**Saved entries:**
--------------------------------

(** [wait(n)]: the clock says [now], and [woke] after the sleep, if there is
    one; the result also has the time to sleep. *)
Definition wait (t : throttle) (n now woke : Z) : throttle * Z :=
  let filled := fadd (tokens t) (fmul (f64 (now - lastTime t)) (rate t)) in
  let filled := if SFltb (maxBurst t) filled then maxBurst t else filled in
  let left := fsub filled (f64 n) in
  if SFltb left fzero then
    ({| rate := rate t; tokens := fzero; maxBurst := maxBurst t; lastTime := woke |}, ftrunc (fdiv (SFopp left) (rate t)))
  else ({| rate := rate t; tokens := left; maxBurst := maxBurst t; lastTime := now |}, 0).

(** ** Faults *)

(** What [forward] draws for one packet. *)
Record draws := {
  dHook : Action;
  dLoss : float64;
  dCorrupt : float64;
  dIndex : Z;
  dFlip : Z;
  dJitter : Z;
  dReorder : float64;
  dExtra : Z
}.

Inductive verdict :=
  | VDrop
  | VPass (pkt : bytes) (corrupted : bool).

(** [corrupted[idx] ^= byte(rand.IntN(255) + 1)] *)
Definition flipByte (pkt : bytes) (idx flip : Z) : bytes :=
  alter (fun b => z2b (Z.lxor (b2z b) (flip + 1))) (Z.to_nat idx) pkt.

(** The tests of [forward] down to the corruption; [None]: a draw out of the
    range [rand] draws from. *)
Definition applyFaults (prof : Profile) (pktNum : Z) (pkt : bytes) (blackholed : bool) (d : draws) : option verdict :=
  if PacketHook prof && bool_decide (dHook d = Drop) then Some VDrop
  else if (0 <? DropAfter prof) && (DropAfter prof <? pktNum) then Some VDrop
  else if (0 <? DropWindowStart prof) && (DropWindowStart prof <=? pktNum) && (pktNum <? DropWindowEnd prof) then Some VDrop
  else if blackholed then Some VDrop
  else if SFltb fzero (PacketLoss prof) && SFltb (dLoss d) (PacketLoss prof) then Some VDrop
  else if SFltb fzero (Corrupt prof) && SFltb (dCorrupt d) (Corrupt prof) && (0 <? len pkt) then
    if (0 <=? dIndex d) && (dIndex d <? len pkt) && (0 <=? dFlip d) && (dFlip d <? 255)
    then Some (VPass (flipByte pkt (dIndex d) (dFlip d)) true) else None
  else Some (VPass pkt false).

(** [rand.Int64N(n)]: it panics unless [n] is positive. *)
Inductive draw64 :=
  | Panics
  | Draws (z : Z).
Definition Int64N (n draw : Z) : option draw64 :=
  if n <=? 0 then Some Panics else if (0 <=? draw) && (draw <? n) then Some (Draws draw) else None.

(** The delay of a packet and whether it was reordered. *)
Inductive timing :=
  | TPanic
  | TDelay (ns : Z) (reordered : bool).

--------------------------------

**PROBLEM TO SOLVE:**
In this exercise, repeat all entries exactly.

**TASK SOLUTION:**
(** [wait(n)]: the clock says [now], and [woke] after the sleep, if there is
    one; the result also has the time to sleep. *)
Definition wait (t : throttle) (n now woke : Z) : throttle * Z :=
  let filled := fadd (tokens t) (fmul (f64 (now - lastTime t)) (rate t)) in
  let filled := if SFltb (maxBurst t) filled then maxBurst t else filled in
  let left := fsub filled (f64 n) in
  if SFltb left fzero then
    ({| rate := rate t; tokens := fzero; maxBurst := maxBurst t; lastTime := woke |}, ftrunc (fdiv (SFopp left) (rate t)))
  else ({| rate := rate t; tokens := left; maxBurst := maxBurst t; lastTime := now |}, 0).

(** ** Faults *)

(** What [forward] draws for one packet. *)
Record draws := {
  dHook : Action;
  dLoss : float64;
  dCorrupt : float64;
  dIndex : Z;
  dFlip : Z;
  dJitter : Z;
  dReorder : float64;
  dExtra : Z
}.

Inductive verdict :=
  | VDrop
  | VPass (pkt : bytes) (corrupted : bool).

(** [corrupted[idx] ^= byte(rand.IntN(255) + 1)] *)
Definition flipByte (pkt : bytes) (idx flip : Z) : bytes :=
  alter (fun b => z2b (Z.lxor (b2z b) (flip + 1))) (Z.to_nat idx) pkt.

(** The tests of [forward] down to the corruption; [None]: a draw out of the
    range [rand] draws from. *)
Definition applyFaults (prof : Profile) (pktNum : Z) (pkt : bytes) (blackholed : bool) (d : draws) : option verdict :=
  if PacketHook prof && bool_decide (dHook d = Drop) then Some VDrop
  else if (0 <? DropAfter prof) && (DropAfter prof <? pktNum) then Some VDrop
  else if (0 <? DropWindowStart prof) && (DropWindowStart prof <=? pktNum) && (pktNum <? DropWindowEnd prof) then Some VDrop
  else if blackholed then Some VDrop
  else if SFltb fzero (PacketLoss prof) && SFltb (dLoss d) (PacketLoss prof) then Some VDrop
  else if SFltb fzero (Corrupt prof) && SFltb (dCorrupt d) (Corrupt prof) && (0 <? len pkt) then
    if (0 <=? dIndex d) && (dIndex d <? len pkt) && (0 <=? dFlip d) && (dFlip d <? 255)
    then Some (VPass (flipByte pkt (dIndex d) (dFlip d)) true) else None
  else Some (VPass pkt false).

(** [rand.Int64N(n)]: it panics unless [n] is positive. *)
Inductive draw64 :=
  | Panics
  | Draws (z : Z).
Definition Int64N (n draw : Z) : option draw64 :=
  if n <=? 0 then Some Panics else if (0 <=? draw) && (draw <? n) then Some (Draws draw) else None.

(** The delay of a packet and whether it was reordered. *)
Inductive timing :=
  | TPanic
  | TDelay (ns : Z) (reordered : bool).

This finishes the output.